Я давно пришел к выводу, что в основу любого цивилизационного исследования разумно поместить две логические оппозиции: органическое развитие versus социальный конструктивизм (спонтанность / импровизация в терминах А.М. Салмина); и преемственность versus прерывность. В этом смысле динамику истории цивилизации в России я определяю, как преемственность через катастрофы, которые всякий раз заканчиваются новым «цивилизационным выбором», когда накопившаяся социокультурная инерция неизбежно взрывается энергичным конструктивистским выплеском.
Подобные переходные состояния общества всегда травматичны для современников, ибо «выбор цивилизации» – это ведь одновременно и обрубание, иногда беспощадное, альтернативных цивилизационных возможностей. Но именно постоянное мыслительное присутствие в нашем научном дискурсе «альтернатив» и отличает философию истории (которой я более 30 лет стараюсь заниматься в качестве руководителя Сектора философии российской истории) от, скажем так, просто истории.

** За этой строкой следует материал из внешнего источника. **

(** * update_debug.py: the DebugLogger migration script of PeerPigeon

    A shallow embedding of [src/update_debug.py], the proofs of the
    properties its specification states, and further properties of the
    script: of its two patterns, of the transform, and of the batch.

    Python strings are sequences of Unicode code points; a code point is a
    number [N], a string a [list N].  The three regular expressions of the
    script are embedded as the matching functions the [re] module computes
    for them (leftmost match, greedy quantifiers with backtracking); the file
    system is a finite map from paths to contents, and what [update_file]
    and [main] do to the outside world is recorded in a trace of events. *)

From Stdlib Require Import NArith Ascii String Lia.
From stdpp Require Import base option list gmap.

Open Scope list_scope.

(** ** Strings *)

Abbreviation str := (list N).

(** A literal of the script, as code points. *)
Definition lit (s : string) : str := map N_of_ascii (list_ascii_of_string s).

Definition NL : N := 10%N.
Definition semicolon : N := 59%N.
Definition rparen : N := 41%N.
Definition lbrace : N := 123%N.
Definition rbrace : N := 125%N.

(** [s.startswith(p)] *)
Fixpoint startswith (p s : str) : bool :=
  match p, s with
  | [], _ => true
  | _ :: _, [] => false
  | a :: p', b :: s' => (a =? b)%N && startswith p' s'
  end.

(** [p in s] *)
Fixpoint contains (p s : str) : bool :=
  startswith p s ||
  match s with
  | [] => false
  | _ :: t => contains p t
  end.

(** [s.find(p)]: the index of the first occurrence. *)
Fixpoint find (p s : str) : option nat :=
  if startswith p s then Some O
  else match s with
       | [] => None
       | _ :: t => S <$> find p t
       end.

(** [s.rfind(p)]: the index of the last occurrence. *)
Fixpoint rfind (p s : str) : option nat :=
  match s with
  | [] => if startswith p [] then Some O else None
  | _ :: t =>
      match rfind p t with
      | Some k => Some (S k)
      | None => if startswith p s then Some O else None
      end
  end.

(** [s.replace(old, new, 1)]: only the first occurrence is replaced. *)
Definition replace_first (old new s : str) : str :=
  match find old s with
  | Some i => take i s ++ new ++ drop (i + length old) s
  | None => s
  end.

(** The number of positions of [s] at which [p] occurs. *)
Fixpoint count_sub (p s : str) : nat :=
  (if startswith p s then 1 else 0) +
  match s with
  | [] => 0
  | _ :: t => count_sub p t
  end.

(** The longest prefix whose characters all satisfy [f], and the rest: what a
    greedy character-class repetition consumes. *)
Fixpoint span (f : N → bool) (s : str) : str * str :=
  match s with
  | [] => ([], [])
  | c :: t =>
      if f c then let '(a, b) := span f t in (c :: a, b)
      else ([], s)
  end.

(** [re.sub(pattern, repl, s)] for a pattern that is an escaped, non-empty
    literal [old] (it matches where [s] starts with [old]) and a replacement
    without group references: the scan goes left to right, replaces an
    occurrence where it finds one and resumes behind it.  [skip] counts the
    characters of the occurrence just replaced that are still to be passed
    over. *)
Fixpoint re_sub_aux (old new : str) (skip : nat) (s : str) : str :=
  match s with
  | [] => []
  | c :: t =>
      match skip with
      | S k => re_sub_aux old new k t
      | O =>
          if startswith old s
          then new ++ re_sub_aux old new (length old - 1) t
          else c :: re_sub_aux old new O t
      end
  end.

Definition re_sub (old new s : str) : str := re_sub_aux old new O s.

(** ** The regular expressions *)

(** [\s] of a [str] pattern: the code points for which [str.isspace] holds. *)
Definition is_space (c : N) : bool :=
  (((9 <=? c) && (c <=? 13)) || ((28 <=? c) && (c <=? 32)) ||
   (c =? 133) || (c =? 160) || (c =? 5760) ||
   ((8192 <=? c) && (c <=? 8202)) ||
   (c =? 8232) || (c =? 8233) || (c =? 8239) || (c =? 8287) ||
   (c =? 12288))%N.

Definition not_char (x c : N) : bool := negb (c =? x)%N.

(** The regular expressions of the script use literal characters, the
    classes [[^c]] and [\s], the greedy repetitions [*] and [+] of a class,
    and concatenation.  Both patterns are one group, so group 1 is the whole
    match. *)
Inductive cls :=
| Only (c : N)
| Except (c : N)
| WhiteSpace.

Definition in_cls (k : cls) (x : N) : bool :=
  match k with
  | Only c => (x =? c)%N
  | Except c => not_char c x
  | WhiteSpace => is_space x
  end.

Inductive regex :=
| Eps
| One (k : cls)
| Star (k : cls)
| Plus (k : cls)
| Cat (r1 r2 : regex).

(** A greedy repetition, followed by the rest of the pattern [cont]: take
    one more character if possible, and give it back when the rest of the
    pattern then fails. *)
Fixpoint star (k : cls) (cont : str → option str) (s : str) : option str :=
  match s with
  | [] => cont []
  | x :: t =>
      if in_cls k x then
        match star k cont t with
        | Some rest => Some rest
        | None => cont s
        end
      else cont s
  end.

(** The backtracking matcher of [re], at the head of [s]: what is left of
    [s] behind the match, if there is one. *)
Fixpoint run (r : regex) (cont : str → option str) (s : str) : option str :=
  match r with
  | Eps => cont s
  | One k =>
      match s with
      | [] => None
      | x :: t => if in_cls k x then cont t else None
      end
  | Star k => star k cont s
  | Plus k =>
      match s with
      | [] => None
      | x :: t => if in_cls k x then star k cont t else None
      end
  | Cat r1 r2 => run r1 (run r2 cont) s
  end.

(** A literal text as a pattern. *)
Definition word (l : str) : regex :=
  fold_right (λ c r, Cat (One (Only c)) r) Eps l.

(** [r'(import[^;]+;)'] *)
Definition import_pattern : regex :=
  Cat (word (lit "import"))
    (Cat (Plus (Except semicolon)) (One (Only semicolon))).

(** [r'(constructor\([^)]*\)\s*{[^}]*super\(\);)'] *)
Definition constructor_pattern : regex :=
  Cat (word (lit "constructor("))
    (Cat (Star (Except rparen))
       (Cat (One (Only rparen))
          (Cat (Star WhiteSpace)
             (Cat (One (Only lbrace))
                (Cat (Star (Except rbrace)) (word (lit "super();"))))))).

(** The text of a match at the head of [s] that leaves [rest]. *)
Definition matched (s rest : str) : str := take (length s - length rest) s.
(** X6.  A buffer that holds the encoding of a scalar value from U+0080
    on cut short, at least one byte of it but not all, decodes to null. *)
Theorem utf8_character_cut (up low : jsstring -> jsstring) (cp : Z)
        (n : nat) :
  isScalar cp = true -> 0x80 <= cp ->
  (0 < n < length (utf8_encode cp))%nat ->
  decodeXTermUtf8Key up low (firstn n (utf8_encode cp)) = ReturnNull.
Proof.
  intros Hs Hc Hn.
  destruct (utf8_encode_lead cp Hs Hc) as (lead & tl & Henc & Hlead & HL).
  assert (H0 : idx (firstn n (utf8_encode cp)) 0 = Some lead).
  { rewrite idx_firstn, Henc.
    replace (0 <? n)%nat with true by (symmetry; apply Nat.ltb_lt; lia).
    reflexivity. }
  pose proof (utf8_unprefixed up low _ lead H0 Hlead) as Hu.
  cbv zeta in Hu. rewrite Hu, HL, length_firstn.
  replace (Nat.min n (length (utf8_encode cp)) <? length (utf8_encode cp))%nat
    with true by (symmetry; apply Nat.ltb_lt; lia).
  reflexivity.
Qed.

Lemma utf8_character_cut_witness :
  (isScalar 0x20AC = true /\ 0x80 <= 0x20AC
   /\ (0 < 2 < length (utf8_encode 0x20AC))%nat)
  /\ decodeXTermUtf8Key latin1_toUpperCase latin1_toLowerCase [226; 130]
     = ReturnNull.
Proof.
  assert (Hs : isScalar 0x20AC = true) by reflexivity.
  assert (Hc : 0x80 <= 0x20AC) by lia.
  assert (Hn : (0 < 2 < length (utf8_encode 0x20AC))%nat)
    by (cbn; lia).
  split; [split; [exact Hs | split; [exact Hc | exact Hn]]|].
  exact (utf8_character_cut latin1_toUpperCase latin1_toLowerCase 0x20AC 2
                            Hs Hc Hn).
Defined.

(** X7.  Bytes 28..31 are in none of the ASCII cases: they go through the
    text decoder, and the key is the control character itself.  Alone it
    is the whole result; with bytes after it, the rest is decoded from
    index 1 on and pushed behind the event. *)
Theorem separator_bytes (up low : jsstring -> jsstring) (b : Z) :
  28 <= b <= 31 ->
  decodeXTermUtf8Key up low [b]
  = ReturnEvent (keyEvent [b] (shiftOf up low [b]) false false false)
  /\ forall t rest,
      decodeXTermUtf8Key up low (b :: t :: rest)
      = ReturnPushed (keyEvent [b] (shiftOf up low [b]) false false false) 1.
Proof.
  intros Hb. split; [|intros t rest];
    rewrite unprefixed_head by (unfold Char.ESC, Char.CANCEL; lia);
    enumerate b; reflexivity.
Qed.

Lemma separator_bytes_witness :
  28 <= 28 <= 31
  /\ decodeXTermUtf8Key latin1_toUpperCase latin1_toLowerCase [28]
     = ReturnEvent (plainKey [28])
  /\ forall t rest,
      decodeXTermUtf8Key latin1_toUpperCase latin1_toLowerCase
                         (28 :: t :: rest)
      = ReturnPushed (plainKey [28]) 1.
Proof.
  assert (H : 28 <= 28 <= 31) by lia.
  split; [exact H|].
  exact (separator_bytes latin1_toUpperCase latin1_toLowerCase 28 H).
Defined.

(** X8.  A lone byte in 0x80..0xBF, a continuation byte with no lead byte
    before it, decodes to the key U+FFFD. *)
Theorem stray_continuation_byte (up low : jsstring -> jsstring) (b : Z) :
  0x80 <= b <= 0xBF ->
  decodeXTermUtf8Key up low [b]
  = ReturnEvent (keyEvent [REPLACEMENT] (shiftOf up low [REPLACEMENT])
                          false false false).
Proof.
  intros Hb.
  rewrite unprefixed_head by (unfold Char.ESC, Char.CANCEL; lia).
  enumerate b; reflexivity.
Qed.

Lemma stray_continuation_byte_witness :
  0x80 <= 0xA9 <= 0xBF
  /\ decodeXTermUtf8Key latin1_toUpperCase latin1_toLowerCase [0xA9]
     = ReturnEvent (plainKey [REPLACEMENT]).
Proof.
  assert (H : 0x80 <= 0xA9 <= 0xBF) by lia.
  split; [exact H|].
  exact (stray_continuation_byte latin1_toUpperCase latin1_toLowerCase
                                 0xA9 H).
Defined.

(** A boolean fact about bytes, as a proposition. *)
Ltac to_prop H :=
  repeat first
    [ rewrite orb_false_iff in H | rewrite andb_false_iff in H
    | rewrite orb_true_iff in H | rewrite andb_true_iff in H
    | rewrite negb_true_iff in H | rewrite negb_false_iff in H
    | rewrite Z.eqb_eq in H | rewrite Z.eqb_neq in H
    | rewrite Z.leb_le in H | rewrite Z.leb_gt in H
    | rewrite Z.ltb_lt in H | rewrite Z.ltb_ge in H ].

(** ** When the legacy decoder answers null *)
(** X9.  The legacy decoder returns null in two cases only: there is no
    byte at the position behind the prefixes, or the byte there is in none
    of the ASCII cases and the buffer is shorter than the number of bytes
    that byte announces. *)
Theorem legacy_null_iff (up low : jsstring -> jsstring) (B : Uint8Array) :
  decodeXTermUtf8Key up low B = ReturnNull
  <-> match idx B (startPosOf B) with
      | None => True
      | Some charByte =>
        isLegacyByte charByte = false
        /\ (length B < codePointsOf charByte)%nat
      end.
Proof.
  rewrite decodeXTermUtf8Key_view.
  destruct (idx B (startPosOf B)) as [c|]; [|tauto].
  unfold decodeCharByte, switchKey. cbv zeta. split.
  - follow_premise; intros Hr; try discriminate Hr; clear Hr;
      (split; [|now apply Nat.ltb_lt]);
      destruct (isLegacyByte c) eqn:El; try reflexivity; exfalso;
      unfold isLegacyByte in El; to_prop El; bool2prop; char_values; lia.
  - intros [El Hlen]. unfold isLegacyByte in El. to_prop El.
    apply Nat.ltb_lt in Hlen. rewrite Hlen.
    follow_goal; first [reflexivity | exfalso; bool2prop; char_values; lia].
Qed.

Lemma utf8_pushed_byte (up low : jsstring -> jsstring) (B : Uint8Array)
      (e : KeyEvent) (n : nat) :
  decodeXTermUtf8Key up low B = ReturnPushed e n ->
  exists c, In c B /\ isLegacyByte c = false.
Proof.
  rewrite decodeXTermUtf8Key_view.
  destruct (idx B (startPosOf B)) as [c|] eqn:Hc; [|discriminate].
  apply nth_error_In in Hc. intros Hr. exists c. split; [exact Hc|].
  revert Hr. unfold decodeCharByte, switchKey. cbv zeta.
  follow_premise; intros Hr; try discriminate Hr; clear Hr;
    destruct (isLegacyByte c) eqn:El; try reflexivity; exfalso;
    unfold isLegacyByte in El; to_prop El; bool2prop; char_values; lia.
Qed.

Lemma route_pushed_byte (up low : jsstring -> jsstring) (B : Uint8Array)
      (e : KeyEvent) (n : nat) :
  route up low B = ReturnPushed e n ->
  exists c, In c B /\ isLegacyByte c = false.
Proof.
  unfold route.
  destruct (_ && _ && _).
  - intros H. now apply csi_never_pushes in H.
  - destruct (_ && _).
    + intros H. now apply ss3_never_pushes in H.
    + apply utf8_pushed_byte.
Qed.

Lemma forallb_skipn {A : Type} (f : A -> bool) (n : nat) (l : list A) :
  forallb f l = true -> forallb f (skipn n l) = true.
Proof.
  revert l. induction n as [|n IH]; intros [|a l] H; try exact H.
  cbn [forallb] in H. apply andb_prop in H. apply IH, H.
Qed.

(** X10.  On a buffer whose bytes are all in 0..27 or 32..127,
    [decodeBuffer] raises no TypeError. *)
Theorem ascii_never_raises (up low : jsstring -> jsstring)
        (B : Uint8Array) :
  forallb isLegacyByte B = true -> decodeBuffer up low B <> Some Throws.
Proof.
  remember (length B) as n eqn:Hn.
  revert B Hn. induction n as [n IH] using (well_founded_induction lt_wf).
  intros B Hn Hall. rewrite decodeBuffer_unfold.
  destruct (route up low B) as [|e c|e c|e] eqn:Hr; cbn [exec];
    try discriminate.
  - pose proof (route_consumed _ _ _ _ _ Hr) as Hc.
    unfold maybeMultiple.
    destruct (c =? length B)%nat; [discriminate|].
    assert (Ht : decodeBuffer up low (slice_from B c) <> Some Throws).
    { apply (IH (length (slice_from B c))).
      - rewrite length_slice_from. lia.
      - reflexivity.
      - now apply forallb_skipn. }
    destruct (decodeBuffer up low (slice_from B c)) as [[| |es]|];
      try discriminate. now destruct Ht.
  - apply route_pushed_byte in Hr. destruct Hr as (c' & Hin & Hl).
    rewrite forallb_forall in Hall. rewrite (Hall _ Hin) in Hl.
    discriminate Hl.
Qed.

Lemma ascii_never_raises_witness :
  forallb isLegacyByte [97; 27; 91] = true
  /\ decode [97; 27; 91] <> Some Throws.
Proof.
  split; [reflexivity|].
  exact (ascii_never_raises latin1_toUpperCase latin1_toLowerCase
                            [97; 27; 91] eq_refl).
Defined.

Lemma route_event_nonempty (up low : jsstring -> jsstring) (B : Uint8Array)
      (e : KeyEvent) :
  route up low B = ReturnEvent e -> (1 <= length B)%nat.
Proof.
  unfold route.
  destruct (_ && _ && _).
  - unfold decodeXTermCSIFunctionKeys. cbv zeta.
    intros H; split_tests; discriminate.
  - destruct (_ && _).
    + unfold decodeXTermSS3FunctionKeys. intros H; split_tests; discriminate.
    + rewrite decodeXTermUtf8Key_view.
      destruct (idx B (startPosOf B)) as [c|] eqn:Hc; [|discriminate].
      apply idx_Some_lt in Hc. lia.
Qed.
(** * Audio Transcriber: transcript parsing, seek mapping, search, proxy

    A shallow embedding of the logic of the Audio Transcriber application
    (the React component [App], the Express route and the serverless
    [handler] of the audio proxy), followed by the properties that its
    specification states about it.  The first part holds the model, one
    module per piece of the program; the second part holds the proofs. *)

From Stdlib Require Import String Ascii.
From Stdlib Require Import List Arith NArith Lia Bool.
From Stdlib Require Import Floats.PrimFloat.
Import ListNotations.

Set Implicit Arguments.

(** ** JavaScript strings

    A JavaScript string is a sequence of UTF-16 code units.  The regular
    expression of the parser has no [u] flag and [trim], [split] and
    [includes] work on code units as well, so a string is a list of code
    units here, each one a number below 65536. *)

Module JsString.

Definition jsstring : Type := list N.

(** The string written as an ASCII literal in the source. *)
Fixpoint js (s : string) : jsstring :=
  match s with
  | EmptyString => []
  | String a s' => N_of_ascii a :: js s'
  end.

(** The line feed, on which the response text is split into lines. *)
Definition newline : jsstring := [10%N].

(** A string is truthy when it is not empty. *)
Definition truthy (s : jsstring) : bool :=
  match s with
  | [] => false
  | _ :: _ => true
  end.

Section CodeUnits.
Local Open Scope N_scope.

(** [\d]: the ASCII digits 0-9. *)
Definition is_digit (c : N) : bool := (48 <=? c) && (c <=? 57).

(** LineTerminator: LF, CR, LS (U+2028), PS (U+2029). *)
Definition is_line_terminator (c : N) : bool :=
  (c =? 10) || (c =? 13) || (c =? 8232) || (c =? 8233).

(** [\s], and what [trim] strips: WhiteSpace and LineTerminator, that is
    TAB, LF, VT, FF, CR, SP, NBSP, U+1680, U+2000-U+200A, U+2028, U+2029,
    U+202F, U+205F, U+3000 and U+FEFF. *)
Definition is_white (c : N) : bool :=
  ((9 <=? c) && (c <=? 13)) || (c =? 32) || (c =? 160) || (c =? 5760)
  || ((8192 <=? c) && (c <=? 8202)) || (c =? 8232) || (c =? 8233)
  || (c =? 8239) || (c =? 8287) || (c =? 12288) || (c =? 65279).

(** [.] without the [s] flag: any code unit but a line terminator. *)
Definition is_dot (c : N) : bool := negb (is_line_terminator c).

End CodeUnits.

Fixpoint take_while (p : N -> bool) (s : jsstring) : jsstring :=
  match s with
  | [] => []
  | c :: s' => if p c then c :: take_while p s' else []
  end.

Fixpoint drop_while (p : N -> bool) (s : jsstring) : jsstring :=
  match s with
  | [] => []
  | c :: s' => if p c then drop_while p s' else s
  end.
Lemma facade_events_are_aliases_witness :
  exists ws,
    constructor "0.0.80" "coc-settings.json" Sample.plain_process Sample.events
      = Ok ws /\
    Facade.on_facade ws Facade.DidChangeTextDocument = 4%positive /\
    Facade.on_facade ws Facade.DidChangeTextDocument
      = doc_onDidChangeDocument (documentsManager ws) /\
    Facade.observed
      (Facade.subscribe (Facade.on_facade ws Facade.DidChangeTextDocument)
         7%positive ∅)
      [(4%positive, JNum 1); (5%positive, JNum 2); (4%positive, JNum 3)]
      7%positive
    = [JNum 1; JNum 3].
Proof.
  destruct (constructor "0.0.80" "coc-settings.json" Sample.plain_process
              Sample.events) as [ws|] eqn:Hnew; [|discriminate Hnew].
  exists ws. split; [reflexivity|].
  pose proof (facade_events_are_aliases _ _ _ _ ws Hnew
                Facade.DidChangeTextDocument) as (Halias & _ & Hseen).
  assert (Hfour : Facade.on_owner ws Facade.DidChangeTextDocument = 4%positive)
    by (injection Hnew as <-; reflexivity).
  split; [rewrite Halias; exact Hfour|]. split; [exact Halias|].
  rewrite (Hseen 7%positive ∅
             [(4%positive, JNum 1); (5%positive, JNum 2); (4%positive, JNum 3)])
    by (intros e ls Hls; rewrite lookup_empty in Hls; discriminate Hls).
  rewrite Hfour. reflexivity.
Defined.

(** ** Per-document registries *)

Section Registries.

Import BufferSync.

Lemma on_close_absent closed reg :
  items reg !! closed = None -> on_close closed reg = (reg, []).
Proof. intros H. unfold on_close. rewrite H. reflexivity. Qed.

Lemma on_close_id closed reg : id (on_close closed reg).1 = id reg.
Proof.
  unfold on_close. destruct (items reg !! closed) as [item|]; [|reflexivity].
  destruct (has_teardown item); reflexivity.
Qed.

Lemma on_close_items closed reg :
  items (on_close closed reg).1 = delete closed (items reg).
Proof.
  unfold on_close. destruct (items reg !! closed) as [item|] eqn:H.
  - destruct (has_teardown item); reflexivity.
  - symmetry. apply delete_id, H.
Qed.

(** What a close shows of a stored entry: the teardown, when the item has
    one, run while the entry was still stored, and after it the removal. *)
Lemma on_close_stored closed reg item :
  items reg !! closed = Some item ->
  (on_close closed reg).2 =
  (if has_teardown item then [TornDown (id reg) closed true] else [])
  ++ [Removed (id reg) closed].
Proof.
  intros H. unfold on_close. rewrite H.
  destruct (has_teardown item); [|reflexivity].
  unfold remove_entry, invoke_teardown. cbn [fst snd app].
  rewrite H. reflexivity.
Qed.

Lemma about_app r d seen seen' :
  about r d (seen ++ seen') = about r d seen ++ about r d seen'.
Proof. unfold about. apply filter_app. Qed.

Lemma about_all r d seen :
  Forall (fun e => concerns r d e = true) seen -> about r d seen = seen.
Proof.
  unfold about. induction 1 as [|e seen He _ IH]; [reflexivity|].
  rewrite filter_cons_True by exact He. rewrite IH. reflexivity.
Qed.

Lemma about_none r d seen :
  Forall (fun e => concerns r d e = false) seen -> about r d seen = [].
Proof.
  unfold about. induction 1 as [|e seen He _ IH]; [reflexivity|].
  rewrite filter_cons_False by congruence. exact IH.
Qed.

(** A close shows events of the closing registry about the closed document
    only. *)
Lemma on_close_concerns closed reg :
  Forall (fun e => concerns (id reg) closed e = true) (on_close closed reg).2.
Proof.
  assert (Hyes : forall stored,
            concerns (id reg) closed (TornDown (id reg) closed stored) = true
            /\ concerns (id reg) closed (Removed (id reg) closed) = true)
    by (intros stored; cbn; rewrite !bool_decide_eq_true_2 by reflexivity;
        split; reflexivity).
  unfold on_close. destruct (items reg !! closed) as [item|]; [|constructor].
  destruct (has_teardown item); cbn; repeat constructor; apply (Hyes true).
Qed.

Lemma on_close_elsewhere r d closed reg :
  id reg <> r \/ closed <> d ->
  about r d (on_close closed reg).2 = [].
Proof.
  intros Hother. apply about_none.
  eapply Forall_impl; [apply on_close_concerns|].
  intros [r' d' stored|r' d']; cbn; intros H;
    apply andb_prop in H as [Hr Hd];
    apply bool_decide_eq_true_1 in Hr, Hd; subst r' d';
    (destruct Hother as [Hne|Hne];
     [rewrite (bool_decide_eq_false_2 _ Hne); reflexivity
     |rewrite (bool_decide_eq_false_2 _ Hne); apply andb_false_r]).
Qed.
(** The longest [digitpart] at the front of [s]: decimal digits, single
    underscores allowed between two digits.  [acc] and [n] are the value
    and the number of the digits already read; the result is the value,
    the number of digits, and the text that follows. *)
Fixpoint digitpart (s : string) (acc : Z) (n : nat) : Z * nat * string :=
  match s with
  | EmptyString => (acc, n, s)
  | String c rest =>
      match digit_of c with
      | Some d => digitpart rest (acc * 10 + d) (S n)
      | None =>
          if Ascii.eqb c "_" then
            match n, rest with
            | S _, String c' _ =>
                match digit_of c' with
                | Some _ => digitpart rest acc n
                | None => (acc, n, s)
                end
            | _, _ => (acc, n, s)
            end
          else (acc, n, s)
      end
  end.

(** [int(s)]: blanks around, an optional sign, one [digitpart]; anything
    else is a [ValueError].  Text is ASCII, as for [float] below. *)
Definition int_of_str (s : string) : result Z :=
  let '(negative, body) := split_sign (strip s) in
  match digitpart body 0 0 with
  | (v, S _, EmptyString) => Ok (if negative then - v else v)%Z
  | _ => Raise (ValueError "invalid literal for int()")
  end.

Definition pow10 (e : Z) : Q :=
  if (0 <=? e)%Z then inject_Z (10 ^ e) else 1 / inject_Z (10 ^ (- e)).

(** The optional fraction of a numeral, a point and the digits after it
    (there may be none): the digits' value, their number, and the text
    that follows. *)
Definition fraction (s : string) : Z * nat * string :=
  match s with
  | String c rest =>
      if Ascii.eqb c "." then digitpart rest 0 0 else (0%Z, O, s)
  | EmptyString => (0%Z, O, s)
  end.

(** The optional exponent that ends a numeral: [e] or [E], an optional
    sign, one [digitpart].  No exponent is the exponent 0; [None] when the
    text is something else. *)
Definition exponent (s : string) : option Z :=
  match s with
  | EmptyString => Some 0%Z
  | String c rest =>
      if (Ascii.eqb c "e" || Ascii.eqb c "E")%bool then
        let '(negative, body) := split_sign rest in
        match digitpart body 0 0 with
        | (e, S _, EmptyString) => Some (if negative then - e else e)%Z
        | _ => None
        end
      else None
  end.

(** [float(s)]: blanks around, an optional sign, then a decimal numeral
    [digitpart], [digitpart.], [.digitpart] or [digitpart.digitpart] with an
    optional exponent; anything else is a [ValueError].  The value is the
    exact decimal.  Text is ASCII: the blanks and digits outside ASCII that
    Python accepts as well are not read.  Python also reads the words
    [inf], [infinity] and [nan], and a numeral beyond the range of a
    double as an infinity; they denote no number, and the properties below
    that depend on parsed text leave them out. *)
Definition float_of_str (s : string) : result Q :=
  let '(negative, body) := split_sign (strip s) in
  let '(whole, n_whole, after_whole) := digitpart body 0 0 in
  let '(frac, n_frac, after_frac) := fraction after_whole in
  match (n_whole + n_frac)%nat, exponent after_frac with
  | S _, Some e =>
      let mantissa := (whole * 10 ^ Z.of_nat n_frac + frac)%Z in
      let q := inject_Z mantissa * pow10 (e - Z.of_nat n_frac) in
      Ok (if negative then - q else q)
  | _, _ => Raise (ValueError "could not convert string to float")
  end.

В плане определения цивилизационной идентичности России я давно предлагаю обратить внимание на подзабытую концепцию «Россия как Север», некогда очень влиятельную, а временами и доминировавшую у нас во второй половине XVIII – первой трети XIX вв. Лишь во времена императора Николая Павловича, с изменением геополитических и идеологических приоритетов, идеи русского северянства постепенно сошли с авансцены, уступив место новой парадигме «Россия между Западом и Востоком» с ее противостоянием отечественных западников и славянофилов. Эта парадигма, вместе со всеми новыми ее эманациями (например, нео-евразийством), на мой взгляд, постепенно исчерпывает свой эвристический потенциал.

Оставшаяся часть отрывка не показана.